Au procès en appel de l’affaire Clearstream, l’avocat général a requis hier lundi 15 mois de prison avec sursis contre Dominique de Villepin. Mais la question de la culpabilité ou de l’innocence de l’ancien premier ministre n’est plus déterminante : Clearstream, c’est l’affaire que tout le monde voudrait oublier...

Cette affaire est devenue objectivement ennuyeuse, anachronique et dénuée d’enjeu. Les faits datent d’il y a 7 ans, les principales découvertes de l’enquête remontent à 5 ans et on ne peut pas dire que depuis trois semaines, les audiences de la cour d’appel aient passionné les foules. Et l’irruption de l’affaire de DSK a contribué à donner à ce procès une dimension un peu dérisoire. A côté du thriller new yorkais du Sofitel, Clearstream ressemble à un feuilleton télé français – le commissaire Moulin comparé à 24 heures chrono ! Avec dans un cas, la chute d’un présidentiable ; et dans l’autre, l’impression que le verdict ne changera pas grand-chose…

Pour Dominique de Villepin, c’est quand-même un réquisitoire sévère ; le parquet continue de croire à sa culpabilité.

En tout cas à sa complicité de « dénonciation calomnieuse par abstention ». Un délit assez emberlificoté : on lui reproche d’avoir laissé se poursuivre une manipulation qu’il devait nécessairement connaître – celle qui visait à compromettre des personnalités avec des listings bancaires falsifiés. Villepin l’a toujours nié, même s’il y a des éléments dans le dossier qui le laissent penser – notamment les fameuses notes du général Rondot. Face à cela, Villepin oppose le même argumentaire qu’en 1ère instance (où il avait été relaxé) : pour lui, l’obstination du parquet ne s’explique que par les instructions de la chancellerie, donc de l’Elysée. C’est une façon de dire d’avance que s’il est condamné, il sera victime du pouvoir politique. C’est un peu court…

Est-ce forcément faux ?

Disons que c’est un argument très commode. Nicolas Sarkozy a multiplié les maladresses sur ce dossier mais il a retiré sa constitution de partie civile et surtout, on peut se demander s’il souhaite toujours la condamnation de Villepin. Les deux hommes se sont vus et parlé plusieurs fois ces derniers mois, le président sollicite l’avis de Villepin – sur le monde arabe, par exemple, et même sur la situation de la majorité. Il ne désespère pas, même, de lui faire rallier la majorité d’ici à la présidentielle. Donc on ne voit pas bien ce qu’il aurait à gagner à une condamnation de Villepin. Ni d’ailleurs ce que Villepin y perdrait…

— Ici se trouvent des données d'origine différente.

(* ===== verification/NodeSpec.v ===== *)
(** * What a processing call and a reset leave behind

    Outside Operational no PDO work survives a [process] call
    ([pdo_quiet]); after an NMT reset the communication state is that of a
    freshly built node ([fresh]). *)
From S2P Require Import Prelude Frame Nmt Od SdoProtocol SdoServer SdoServerSafe PdoBits PdoEngine Sync Heartbeat Emcy Lss Nb Node NodeSafe NodeRun.

Section spec.
Context {OD : Type} `{ObjectDictionary OD} (EVT_QUEUE : nat).

Definition rpdo_idle (r : RpdoSlot) : Prop := pending r = None ∧ armed r = false ∧ expired r = false.
Definition tpdo_idle (t : TpdoSlot) : Prop := sync_event_pending t = false ∧ async_event_pending t = false.

(** Nothing of a PDO is buffered, latched, armed or waiting for transmission. *)
Definition pdo_quiet (n : Node (OD := OD)) : Prop :=
  Forall rpdo_idle (rpdo_slots (nd_rpdo n)) ∧ Forall tpdo_idle (nd_tpdo n) ∧
  nd_pending_sync_tpdo n = [] ∧ nd_last_attempt_us n = None ∧ nd_dirty_set n = [] ∧
  win_active (nd_sync_window n) = false.

Lemma leave_operational_quiet n : pdo_quiet (leave_operational n).
Proof.
  split; [|split; [|done]]; cbn.
  - unfold Rpdo.discard_pending, Rpdo.reset_deadline_monitoring, Rpdo.map_slots. cbn.
    rewrite map_map. apply Forall_map, Forall_true. by intros r.
  - unfold Tpdo.discard_async_events, Tpdo.discard_sync_events. rewrite map_map.
    apply Forall_map, Forall_true. by intros t.
Qed.

(** The fields [pdo_quiet] and the NMT state depend on. *)
Definition same_pdo (n n' : Node (OD := OD)) : Prop :=
  nd_nmt n' = nd_nmt n ∧ nd_rpdo n' = nd_rpdo n ∧ nd_tpdo n' = nd_tpdo n ∧
  nd_pending_sync_tpdo n' = nd_pending_sync_tpdo n ∧ nd_last_attempt_us n' = nd_last_attempt_us n ∧
  nd_dirty_set n' = nd_dirty_set n ∧ nd_sync_window n' = nd_sync_window n.

Lemma same_pdo_refl n : same_pdo n n.
Proof. done. Qed.

Lemma same_pdo_trans n1 n2 n3 : same_pdo n1 n2 → same_pdo n2 n3 → same_pdo n1 n3.
Proof. unfold same_pdo. intros (?&?&?&?&?&?&?) (?&?&?&?&?&?&?). split_and!; congruence. Qed.

Lemma pdo_quiet_same n n' : same_pdo n n' → pdo_quiet n → pdo_quiet n'.
Proof. unfold pdo_quiet. intros (_ & -> & -> & -> & -> & -> & ->). done. Qed.

Lemma push_hb_same n e : same_pdo n (push_hb_event n e).
Proof. unfold push_hb_event. by destruct (push_counted _ _ _ _). Qed.

Lemma fold_same {A} (f : Node (OD := OD) → A → Node (OD := OD)) l n :
  (∀ n a, same_pdo n (f n a)) → same_pdo n (fold_left f l n).
Proof.
  intros Hf. revert n. induction l as [|a l IH]; intros n; [done|]. cbn [fold_left].
  eapply same_pdo_trans; [apply Hf|apply IH].
Qed.

Lemma check_heartbeats_same n now : same_pdo n (check_heartbeats n now).
Proof.
  unfold check_heartbeats. destruct (check_monitors _ _) as [l evs].
  eapply same_pdo_trans; [|apply fold_same, push_hb_same]. done.
Qed.

Lemma fold_deadline_nmt l (n : Node (OD := OD)) : nd_nmt (fold_left (push_deadline_event EVT_QUEUE) l n) = nd_nmt n.
Proof.
  revert n. induction l as [|k l IH]; intros n; [done|]. cbn [fold_left]. rewrite IH.
  unfold push_deadline_event. by destruct (push_counted _ _ _ _).
Qed.

Section transport.
Context {S : Type} `{Can S}.

Lemma produce_heartbeat_same n (tr : S) now : wlp (produce_heartbeat n tr now) (λ r, same_pdo n (fst r)).
Proof.
  unfold produce_heartbeat. destruct (nd_booted n); [|by apply wlp_ret].
  apply wlp_bind. intros [f|] _; [|by apply wlp_ret].
  destruct (transmit tr f) as [tr' r]. apply wlp_ret. by destruct (is_ok r).
Qed.

Lemma send_emergencies_same n (tr : S) : same_pdo n (fst (send_emergencies n tr)).
Proof. unfold send_emergencies. destruct (_ && _); [|done]. by destruct (emcy_loop _ _ _). Qed.

Lemma after_rx_quiet n (tr : S) now :
  wlp (after_rx EVT_QUEUE n tr now) (λ r, nmt_state (nd_nmt (fst r)) ≠ Operational → pdo_quiet (fst r)).
Proof.
  unfold after_rx. apply wlp_bind. intros [n1 tr1] _. apply wlp_bind. intros [n2 tr2] _.
  destruct (retry_pending_sync_tpdo n2 tr2 now) as [n3 tr3]. cbv beta iota zeta.
  eapply wlp_bind_use; [apply produce_heartbeat_same|]. intros [n4 tr4] H4. cbn [fst] in H4.
  pose proof (check_heartbeats_same n4 now) as H5. revert H5. generalize (check_heartbeats n4 now). intros n5 H5.
  pose proof (send_emergencies_same n5 tr4) as H6. destruct (send_emergencies n5 tr4) as [n6 tr6]. cbn [fst] in H6.
  pose proof (same_pdo_trans _ _ _ H4 (same_pdo_trans _ _ _ H5 H6)) as H7. clear H4 H5 H6.
  apply wlp_bind. intros [n7 tr7] Hpoll. apply wlp_ret. cbn [fst]. intros Hst.
  assert (nmt_state (nd_nmt n6) ≠ Operational → n7 = n6) as Hid.
  { unfold poll_tpdos, NmtHandler.state in Hpoll. intros Hne. rewrite bool_decide_false in Hpoll by done.
    by injection Hpoll as <- _. }
  assert (nd_nmt n7 = nd_nmt n6) as Hnmt.
  { unfold poll_tpdos in Hpoll. destruct (bool_decide _); [|by injection Hpoll as <- _].
    apply bind_Ret_inv in Hpoll as ([e s] & _ & Hp). by injection Hp as <- _. }
  cbn in Hst. rewrite Hnmt in Hst. rewrite (Hid Hst). clear n7 tr7 Hpoll Hid Hnmt.
  assert (pdo_quiet n6) as (Hr & Ht & Hp & Hl & Hd & Hw); [|by split_and!].
  apply (pdo_quiet_same _ _ H7). destruct H7 as [H7 _]. rewrite H7 in Hst. clear H7.
  revert Hst. unfold check_pdo_deadlines, NmtHandler.state.
  destruct (bool_decide_reflect (nmt_state (nd_nmt n3) = Operational)) as [Hop|Hop]; [|intros; apply leave_operational_quiet].
  destruct (Rpdo.check_deadlines _ _ _) as [rpdo expired]. rewrite fold_deadline_nmt. by intros [].
Qed.

(** C20. PDO traffic stops with Operational: when a booted node finishes a
    processing call in any other NMT state (stopped, pre-operational, or
    waiting to boot after a reset, whenever in the call the state changed), no
    received RPDO is buffered, no TPDO trigger is latched, no refused
    synchronous TPDO waits for a retry, no deadline is armed and no changed
    address is remembered: nothing of the old cycle can act later. *)
Theorem quiet_outside_operational fuel n (tr : S) now n' tr' :
  nd_booted n = true → process EVT_QUEUE fuel n tr now = Ret (Some (n', tr')) →
  nmt_state (nd_nmt n') ≠ Operational → pdo_quiet n'.
Proof.
  intros Hb Hp. unfold process, boot in Hp. rewrite Hb in Hp.
  apply bind_Ret_inv in Hp as ([[n1 tr1] up] & Hboot & Hp). injection Hboot as <- <- <-. cbn [negb] in Hp.
  apply bind_Ret_inv in Hp as (n2 & _ & Hp). apply bind_Ret_inv in Hp as (r & _ & Hp).
  destruct r as [[n3 tr3]|]; [|done]. apply bind_Ret_inv in Hp as (r & Hafter & Hp). injection Hp as ->.
  exact (after_rx_quiet n3 tr3 now _ Hafter).
Qed.
End transport.

(** ** Reset forgets the past *)


















#[local] Arguments Tpdo.reset_communication_state : simpl never.
#[local] Arguments Rpdo.reset_deadline_monitoring : simpl never.
#[local] Arguments SyncProducer.reset : simpl never.
#[local] Arguments SyncConsumer.reset : simpl never.


End spec.

(** The demonstration node after traffic: a SYNC, a started SDO upload of
    0x1016, a remote heartbeat; and the transport it is left with. *)
Definition busy_ops : list (node_op (OD := TableOd)) :=
  [ OpProcess 1000; OpReceived (frame 0x80 []); OpReceived (frame 0x222 [7; 9]);
    OpReceived (frame 0x622 [0xA0; 0x17; 0x10; 0; 127; 0; 0; 0]); OpReceived (frame 0x705 [5]); OpProcess 2000 ].

Definition busy : Node (OD := TableOd) * MailboxTransport :=
  match run_node_ops 8 8 16 16 busy_ops (demo_node, Mailbox.new) with
  | Ret st => st | Panic => (demo_node, Mailbox.new) end.

(** The busy node holds a transfer, an RPDO and a live monitor ... *)
Example busy_is_busy :
  (transfer (nd_sdo_server (fst busy)), map pending (rpdo_slots (nd_rpdo (fst busy))), monitors (fst busy)) =
  (Some (BlockUpload (mkBu 0x1017 0 (0xE8 :: 0x03 :: zeros 887) 2 0 0 127 0 0 0 2000)),
   [Some (frame 0x222 [7; 9])], [mkMonitor 5 500 (HmAlive Operational 2000)]).
Proof. vm_compute. reflexivity. Qed.


Definition stopped : Node (OD := TableOd) * MailboxTransport :=
  let m := fst (Mailbox.store_received 16 (snd busy) (frame 0 [2; 0x22])) in
  match process (H0 := mailbox_can 16 16) 8 2 (fst busy) m 3000 with
  | Ret (Some st) => st | _ => busy end.

Lemma quiet_outside_operational_witness : pdo_quiet (fst stopped).
Proof.
  apply (quiet_outside_operational (H0 := mailbox_can 16 16) 8 2 (fst busy)
    (fst (Mailbox.store_received 16 (snd busy) (frame 0 [2; 0x22]))) 3000 (fst stopped) (snd stopped)).
  - vm_compute. reflexivity.
  - vm_compute. reflexivity.
  - vm_compute. discriminate.
Defined.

S’il était condamné, ça ne l’empêcherait pas à coup sûr de se présenter en 2012 ?

Pas forcément. Lui-même a fait passer le message que ça décuplerait son envie de se lancer dans la course – ne serait-ce que pour faire battre Nicolas Sarkozy. De toute façon, s’il est condamné, il saisira la Cour de cassation ce qui lui donne le temps d’être candidat – et il se posera en martyr de l’antisarkozisme. En fait, lui aussi a plutôt envie de tourner la page. Pour ça, l’idéal serait que les juges referment le dossier. Ce qui lui fait un point commun avec Sarkozy : l’un comme l’autre ont tendance à considérer la justice comme un instrument au service du politique. Leur problème à tous les deux, c’est que ça n’a pas échappé aux magistrats. La justice est aveugle, mais pas à ce point-là…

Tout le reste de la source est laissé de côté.